Unifeed
PARIS / COP21 OPENING
STORY: PARIS / COP 21 OPENING
TRT: 02:35
SOURCE: UNIFEED-UNTV
RESTRICTIONS: NONE
LANGUAGE: ENGLISH / FRENCH / NATS
DATELINE: 30 NOVEMBER 2015, PARIS, FRANCE
1. Wide shot, Plenary
2. Pan left, Secretary-General Ban Ki-moon walking to the podium
3. SOUNDBITE (English) Ban Ki-moon, United Nations Secretary-General:
“You are here today to write the script for a new future. A future of hope and promise, of increased prosperity, security and dignity for all.”
4. Med shot, delegates
5. SOUNDBITE (English) Ban Ki-moon, United Nations Secretary-General:
“More than 150 world leaders have come to Paris and are here together in one place at the same time , with one purpose. We have never faced such a test. A political momentum like this may not come again. But neither have we encountered such great opportunity at this time.”
6. Med shot, delegates
7. SOUNDBITE (English) Ban Ki-moon, United Nations Secretary-General:
“Bold climate action is in the national interest of every single country represented at this conference.”
8. Pan right, audience applause
9. Wide shot, US President Barack Obama at the podium
10. SOUNDBITE (English) Barack Obama, President of the United States:
“I come here personally as the leader of the world’s greatest economy and the second largest emitter to say that the United Stats of America not only recognizes our role in creating this problem, we embrace our responsibility to do something about it.”

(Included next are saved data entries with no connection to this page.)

Lemma delete_legacy keys n w w' r :
  set_mode keys (w_tree w) = SLegacy -> is_credential_file_name n = true ->
  (let* removed := io (remove_file_if_present [CREDENTIALS_DIR; n]) in
   (if removed : bool then io (sync_dir [CREDENTIALS_DIR]) else ret tt);;*
   ret removed) w = (w', r) ->
  delete_outcome n (w_tree w) (w_tree w') (usable keys (w_tree w)) (usable keys (w_tree w')) r.
Proof.
  intros Hm Hn Hr. unfold mbind_st at 1 in Hr.
  destruct (io (remove_file_if_present _) w) as [w1 r1] eqn:E1. apply io_cases in E1 as (r1' & E1 & ->).
  apply remove_spec in E1. destruct r1' as [[]|e]; cbn [map_err] in Hr.
  - assert (Hk : keeps (eq [CREDENTIALS_DIR; n]) (w_tree w1) (w_tree w') /\
      w_tree w' !! [CREDENTIALS_DIR; n] = None /\ forall b, r = Ok b -> b = true).
    { unfold mbind_st in Hr. destruct (io (sync_dir _) w1) as [w2 r2] eqn:E2.
      assert (Hk2 : keeps nothing (w_tree w1) (w_tree w2)) by (eapply frame_io; [apply frame_sync|exact E2]).
      assert (w' = w2) as -> by (destruct r2; by injection Hr as <- _).
      split; [by apply keeps_any|]. split; [|intros b ->; destruct r2; [by injection Hr as <-|done]].
      rewrite Hk2, E1; [apply lookup_delete_eq|by intros []|].
      change [CREDENTIALS_DIR; n] with ([CREDENTIALS_DIR] ++ [n]). rewrite temp_path_snoc.
      by apply file_name_shape_not_temp. }
    destruct Hk as (Hk & Hgone & Htrue). rewrite E1 in Hk.
    assert (Hrem : record_removed n (usable keys (w_tree w)) (usable keys (w_tree w'))).
    { assert (Hone : forall p, p <> [CREDENTIALS_DIR; n] -> temp_path p = false -> w_tree w' !! p = w_tree w !! p).
      { intros p Hp Ht. rewrite Hk by (done || congruence). by rewrite lookup_delete_ne by congruence. }
      destruct (legacy_same keys (w_tree w) (w_tree w') Hm) as [Hm' Hu]; [by apply Hone|f_equal; by apply Hone|].
      intros name. case_bool_decide as Hnn.
      - subst name. unfold usable, record_view. rewrite Hm', Hn. simpl. by rewrite Hgone.
      - apply Hu. intros Hs. apply Hone; [congruence|].
        change [CREDENTIALS_DIR; name] with ([CREDENTIALS_DIR] ++ [name]). rewrite temp_path_snoc.
        by apply file_name_shape_not_temp. }
    destruct r as [b|e]; [|by right]. split; [done|]. by rewrite (Htrue b eq_refl).
  - destruct E1 as [Ht Hnone]. injection Hr as <- <-. rewrite Ht. split; [|done].
    apply removed_same. unfold usable, record_view. rewrite Hm, Hn. simpl. by rewrite Hnone.
  - injection Hr as <- <-. left. by rewrite E1.
Qed.

Lemma deletion_effect id w w' r :
  file_delete id w = (w', r) ->
  match key_view Credential (w_tree w) with
  | Some root =>
      delete_outcome (file_name (derive_credential_keys root) id) (w_tree w) (w_tree w')
        (usable_now (w_tree w)) (usable_now (w_tree w')) r
  | None => w_tree w' = w_tree w /\ (forall removed, r = Ok removed -> removed = false)
  end.
Proof.
  intros Hr. pose proof (step_delete id w w' r Hr) as [Hkey _].
  destruct (key_view Credential (w_tree w)) as [root|] eqn:Hk.
  - set (keys := derive_credential_keys root) in *. set (n := file_name keys id) in *.
    assert (Hk' : key_view Credential (w_tree w') = Some root).
    { rewrite <- Hk. unfold key_view. destruct Hkey as [->|[Hn _]]; [done|]. unfold key_view in Hk. by rewrite Hn in Hk. }
    assert (Ho : delete_outcome n (w_tree w) (w_tree w') (usable keys (w_tree w)) (usable keys (w_tree w')) r).
    { unfold file_delete in Hr. read_through Hr w1 ks Hks. apply credential_keys_ok in Hks as [_ ->].
      rewrite Hk in Hr. cbn [fmap option_fmap option_map] in Hr. fold keys in Hr. fold n in Hr.
      read_through Hr w2 active Ha. apply active_manifest_ok in Ha as [_ Hmode].
      rewrite Htree in Hmode. same_tree w w2. destruct active as [m|].
      - destruct (m !! n) as [location|] eqn:En.
        + unfold mbind_st in Hr. destruct (publish_manifest keys (delete n m) w2) as [w3 r3] eqn:E3.
          eapply delete_managed in E3; [|done|done].
          destruct r3; injection Hr as <- <-; [by split|by left].
        + injection Hr as <- <-. split; [|done]. apply removed_same. unfold usable. by rewrite Hmode, En.
      - by eapply delete_legacy; [|apply file_name_shape|]. }
    pose proof (usable_now_eq _ _ Hk) as Hu. pose proof (usable_now_eq _ _ Hk') as Hu'. fold keys in Hu, Hu'.
    destruct r as [removed|e]; cbn [delete_outcome] in *.
    + destruct Ho as [Hrem Htr]. split; [|done]. intros name. by rewrite Hu', Hu, Hrem.
    + destruct Ho as [Ho|Ho]; [left|right]; intros name; by rewrite Hu', Hu, Ho.
  - unfold file_delete in Hr. apply ro_cases in Hr as [(? & -> & Ht)|(w1 & ks & Hks & Ht & Hr)]; [done| |auto with fs].
    apply credential_keys_ok in Hks as [_ ->]. rewrite Hk in Hr. injection Hr as <- <-.
    split; [done|]. by intros removed [= <-].
Qed.

(** ** Lookup *)

Lemma get_effect id w w' o :
  file_get id w = (w', Ok o) ->
  w_tree w' = w_tree w /\
  o = match key_view Credential (w_tree w) with
      | Some root => usable_now (w_tree w) (file_name (derive_credential_keys root) id)
      | None => None
      end.
Proof.
  intros Hr. split; [by eapply ro_file_get|]. unfold file_get in Hr. peel Hr w1 ks Hks.
  apply credential_keys_ok in Hks as [Ht1 ->]. destruct (key_view Credential (w_tree w)) as [root|] eqn:Hk;
    [|by injection Hr as _ <-].
  rewrite (usable_now_eq _ _ Hk). set (keys := derive_credential_keys root) in *.
  cbn [fmap option_fmap option_map] in Hr. fold keys in Hr. peel Hr w2 active Ha. apply active_manifest_ok in Ha as [Ht2 Hmode].
  rewrite Ht1 in Ht2, Hmode. unfold usable. rewrite Hmode.
  destruct active as [m|]; [destruct (m !! file_name keys id) as [l|] eqn:En|];
    cbn [fmap option_fmap option_map] in Hr; [|by injection Hr as _ <-|rewrite file_name_shape];
    peel Hr w3 found Hf; apply read_credential_ok in Hf as (_ & Hv & _); rewrite Ht2 in Hv; rewrite <- Hv;
    (destruct found as [x|]; [|by injection Hr as _ <-]);
    (destruct (bytes_eqb _ _); [by injection Hr as _ <-|done]).
Qed.

(** ** When no call fails *)

Definition quiet (w : World) : Prop := w_faults w = [] /\ is_dir (w_tree w !! []) = true.

Lemma quiet_read {A : Type} (act : Tree -> result A ErrorKind) w :
  quiet w -> sys_read act w = (w, map_err FIo (act (w_tree w))).
Proof. destruct w as [t f q]. intros [Hf _]. simpl in Hf. by rewrite Hf. Qed.

Lemma quiet_file p limit mo c w :
  quiet w -> w_tree w !! p = Some (File mo c) -> read_file p limit w = (w, Ok (Some (read_limited limit c))).
Proof.
  intros Hq Hf. unfold read_file, sys_open, sys_touch, sys_read_to_end, mbind_st.
  rewrite quiet_read, Hf by done. cbn [map_err]. rewrite quiet_read by done. cbn [map_err].
  by rewrite quiet_read, Hf by done.
Qed.

Lemma quiet_exists (x : bytes) w :
  quiet w -> exists_path [x] w = (w, Ok (is_some (w_tree w !! [x]))).
Proof.
  intros Hq. unfold exists_path, io, catch, sys_metadata, mbind_st. rewrite quiet_read by done.
  destruct (w_tree w !! [x]) as [n|] eqn:E; [done|]. unfold missing. simpl.
  by destruct Hq as [_ Hd]; destruct (w_tree w !! []) as [[]|].
Qed.

Lemma quiet_keys root w :
  quiet w -> key_view Credential (w_tree w) = Some root ->
  credential_keys w = (w, Ok (Some (derive_credential_keys root))).
Proof.
  intros Hq Hk. unfold key_view in Hk. destruct (w_tree w !! key_path Credential) as [[mo c|mo]|] eqn:Ef; [|done|done].
  unfold credential_keys, root_key_for_read, load, io, mbind_st.
  rewrite (quiet_file _ _ mo c) by done. cbn [map_err].
  destruct (key_contents Credential _) as [k|] eqn:Ek; [|done]. injection Hk as ->.
  assert (Hl : (length (read_limited (Z.of_nat KEY_LEN) c) =? KEY_LEN)%nat = true).
  { unfold key_contents in Ek. by destruct (_ =? _)%nat. }
  by rewrite Hl.
Qed.

Lemma quiet_object {A} key ty p (decode : bytes -> result A Corruption) x w :
  quiet w -> object_view key ty p decode (w_tree w) = Some x ->
  object_or_damage p (read_object key ty p decode) w = (w, Ok x).
Proof.
  intros Hq Hv. unfold object_view in Hv. destruct (w_tree w !! p) as [[mo c|mo]|] eqn:Ef; [|done|done].
  unfold object_or_damage, read_object, io, mbind_st. rewrite (quiet_file _ _ mo c) by done. simpl. unfold lift.
  destruct (open _ _ _ _) as [plain|]; [|done]. simpl. destruct (decode plain) as [y|]; [|done].
  by injection Hv as ->.
Qed.

Lemma quiet_manifest keys w :
  quiet w ->
  match set_mode keys (w_tree w) with
  | SManaged m => active_manifest keys w = (w, Ok (Some m))
  | SLegacy => active_manifest keys w = (w, Ok None)
  | SUnavailable => True
  end.
Proof.
  intros Hq. unfold set_mode, active_manifest, membership, mbind_st. rewrite quiet_exists by done.
  destruct (is_some (w_tree w !! [MANAGED_DIR])); simpl.
  - destruct (object_view _ _ [FORMAT_FILE] _ _) as [u|] eqn:E1; [|done].
    destruct (object_view _ _ ACTIVE_PATH _ _) as [m|] eqn:E2; [|done].
    unfold format_marker, manifest. rewrite (quiet_object _ _ _ _ u) by done. by rewrite (quiet_object _ _ _ _ m).
  - rewrite quiet_exists by done. by destruct (is_some (w_tree w !! [CREDENTIALS_DIR])).
Qed.

Lemma quiet_credential keys name dir location record w :
  quiet w -> record_view keys (w_tree w) dir location name = Some record ->
  read_credential_in keys name dir location w = (w, Ok (Some record)).
Proof.
  intros Hq Hv. unfold record_view in Hv. destruct (w_tree w !! _) as [[mo c|mo]|] eqn:Ef; [|done|done].
  unfold read_credential_in, io, mbind_st. rewrite (quiet_file _ _ mo c) by done. simpl. unfold lift.
  destruct (open_credential _ _ _ _); [|done]. by injection Hv as ->.
Qed.

Lemma get_found root record w :
  quiet w -> key_view Credential (w_tree w) = Some root ->
  usable_now (w_tree w) (file_name (derive_credential_keys root) (cr_credential_id record)) = Some record ->
  file_get (cr_credential_id record) w = (w, Ok (Some record)).
Proof.
  intros Hq Hk Hu. rewrite (usable_now_eq _ _ Hk) in Hu. unfold file_get, mbind_st.
  rewrite (quiet_keys root) by done. set (keys := derive_credential_keys root) in *.
  pose proof (quiet_manifest keys w Hq) as Hm. unfold usable in Hu.
  assert (Hid : bytes_eqb (cr_credential_id record) (cr_credential_id record) = true) by by apply bytes_eqb_spec.
  destruct (set_mode keys (w_tree w)) as [m| |]; [| |done]; rewrite Hm.
  - destruct (m !! _) as [l|]; [|done]. simpl. by rewrite (quiet_credential _ _ _ _ record), Hid.
  - destruct (is_credential_file_name _); [|done]. by rewrite (quiet_credential _ _ _ _ record), Hid.
Qed.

11. Pan left, audience applause
12. SOUNDBITE (French) François Hollande, President of France:
“Our greatest challenge is to move from globalization based on competition to a model based on cooperation. It will be more profitable to protect than to destroy. We should think of the world as a unique space and to establish an equality pact between north and south and between man and nature.”
13. Zoom out family portrait
Speaking at the opening of the United Nations climate change conference (COP21) which seeks to reach a new universal agreement to protect people and planet, UN Secretary-General Ban Ki-moon said “a political momentum like this may not come again.”
Ban told around 150 world leaders attending the kick-off of the much-anticipated conference in Paris, France, “you are here today to write the script for a new future,”
“We have never faced such a test,” he continued. “But neither have we encountered such great opportunity.”
The Secretary-General said “bold climate action is in the national interest of every single country represented at this conference.”
Also addressing the meeting, United States President Barack Obama accepted his nation’s role in generating climate change.
Obama said, “I come here personally as the leader of the world’s greatest economy and the second largest emitter to say that the United Stats of America not only recognizes our role in creating this problem, we embrace our responsibility to do something about it.”
The President of France, François Hollande, for his part said “our greatest challenge is to move from globalization based on competition to a model based on cooperation.”
Hollande said “we should think of the world as a unique space and to establish an equality pact between north and south and between man and nature.”
Ahead of COP21, countries submitted voluntary climate action plans to UNFCCC, the UN entity organizing the conference. These are formally called Intended Nationally Determined Contributions, or INDCs, and will form the basis of the agreement expected to be reached in two weeks.
More than 180 countries have now submitted their national climate plans which cover close to 100 per cent of global emissions.